I got in my car this morning and the temperature read 13 F (that's around -10.5 C.) While driving down the road, I noticed a bottle of water in my cup holder was frozen solid as expected.
Another bottle of water (cheap, thin-walled, plastic disposable water bottle) contained liquid water! I shook the bottle, not a single crystal of ice!
Shortly thereafter, I noticed the water became slushy, so it had begun freezing quite quickly!
The interior of the bottle was hardly perfectly smooth given the quality of the bottle and the water was half drunk so it was probably not super pure.

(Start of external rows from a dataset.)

Definition finish_cycle : M unit :=
  set_is_running false ;;
  emit ev_update ;;
  p <- gets custom_mp3_path ;;
  emit (ev_audio_play p) ;;
  m <- gets mode ;;
  note <-
    (if Mode_eqb m WORK then
       cc <- gets current_cycle ;;
       tc <- gets target_cycles ;;
       set_mode BREAK ;;
       bd <- gets break_duration ;;
       set_total_time (bd * 60) ;;
       t <- gets total_time ;;
       set_current_time t ;;
       set_is_running true ;;
       ret (title_focus_done, msg_focus_done cc tc)
     else
       cc <- gets current_cycle ;;
       tc <- gets target_cycles ;;
       if cc >=? tc then
         set_current_cycle 1 ;;
         set_mode WORK ;;
         wd <- gets work_duration ;;
         set_total_time (wd * 60) ;;
         t <- gets total_time ;;
         set_current_time t ;;
         set_is_running false ;;
         ret (title_plan_done, msg_plan_done)
       else
         set_current_cycle (cc + 1) ;;
         set_mode WORK ;;
         wd <- gets work_duration ;;
         set_total_time (wd * 60) ;;
         t <- gets total_time ;;
         set_current_time t ;;
         set_is_running true ;;
         ret (title_next_focus, msg_next_focus)) ;;
  th <- gets current_theme ;;
  emit (ev_dialog (fst note) (snd note) (themes_get th)) ;;
  emit ev_audio_stop.

Definition tick_timer : M unit :=
  r <- gets is_running ;;
  when r
    (t <- gets current_time ;;
     set_current_time (t - 1) ;;
     t' <- gets current_time ;;
     when (t' <=? 0) finish_cycle).

(** *** Configuration commands

    Each command opens [QInputDialog.getInt(parent, title, label, value, min,
    max)], a toolkit call.  What the user does with the dialog is an input of
    the method: [getInt value min max] is the pair [(t, ok)] that the call
    returns. *)
Definition QInputDialog : Type := Z -> Z -> Z -> Z * bool.

(** The toolkit's contract for an integer input dialog: over a range that
    is not empty, an accepted value lies between the [min] and [max] handed
    to the dialog. *)
Definition getInt_in_range (getInt : QInputDialog) : Prop :=
  forall value lo hi,
    lo <= hi ->
    snd (getInt value lo hi) = true -> lo <= fst (getInt value lo hi) <= hi.

(** Two dialog sessions used in the examples below.  [enter t]: the spin box
    of the dialog is set to [t] and the dialog is confirmed; a spin box only
    holds values of its range, so what comes back is [t] bounded to
    [min..max], accepted, which is [(t, true)] for every [t] in range.
    [cancel]: the toolkit hands back the initial value, not accepted. *)
Definition enter (t : Z) : QInputDialog :=
  fun _ lo hi => (Z.max lo (Z.min hi t), true).
Definition cancel : QInputDialog := fun value _ _ => (value, false).

Definition set_work_time (getInt : QInputDialog) : M unit :=
  wd <- gets work_duration ;;
  let r := getInt wd 1 120 in
  when (snd r)
    (set_work_duration (fst r) ;;
     emit (ev_set_value "work_duration" (fst r)) ;;
     m <- gets mode ;;
     when (Mode_eqb m WORK) reset_timer).

Definition set_break_time (getInt : QInputDialog) : M unit :=
  bd <- gets break_duration ;;
  let r := getInt bd 1 60 in
  when (snd r)
    (set_break_duration (fst r) ;;
     emit (ev_set_value "break_duration" (fst r)) ;;
     m <- gets mode ;;
     when (Mode_eqb m BREAK) reset_timer).

Definition set_total_cycles (getInt : QInputDialog) : M unit :=
  tc <- gets target_cycles ;;
  let r := getInt tc 1 20 in
  when (snd r)
    (set_target_cycles (fst r) ;;
     emit (ev_set_value "target_cycles" (fst r)) ;;
     set_current_cycle 1).

(** ** The audio manager *)

(** The file system and the mixer as [AudioManager.play] sees them:
    [os.path.exists], and whether [pygame.mixer.music.load]/[play] go through
    for a file (they raise otherwise, and [play] swallows the exception). *)
Record Env : Type := mkEnv {
  path_exists : string -> bool;
  mixer_loads : string -> bool
}.

(** [music] is the file the mixer is looping, [None] when it is silent. *)
Record AudioManager : Type := mkAudio {
  is_ready      : bool;
  builtin_alarm : option string;
  music         : option string
}.

Definition set_music (m : option string) (a : AudioManager) : AudioManager :=
  mkAudio (is_ready a) (builtin_alarm a) m.

(** Truthiness of a Python string. *)
Definition truthy (p : string) : bool := negb (String.eqb p "").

What caused this? Was this supercooling?
Answer
You may have just experienced supercooling.
Ordinary crystallization upon reaching the freezing point of a liquid requires nucleation sites - places for crystals to form. In absence of nucleation sites, water can be cooled down to lower temperatures until crystal homogeneous nucleation occurs. In water, this can occur as low as $224.8\ \mathrm{K\ (-48.3\ ^\circ C,\ -55\ ^\circ F)}$.
Nucleation can also be induced by disrupting the system, which happened when you shook the bottle. Even so, the fact that it only became slush may attest to the presence of impurities. A $\mathrm{19\ ^\circ F,\ 10\ ^\circ C}$ freezing point depression is not unreasonable depending on the amount of saliva that might have ended up back in the bottle.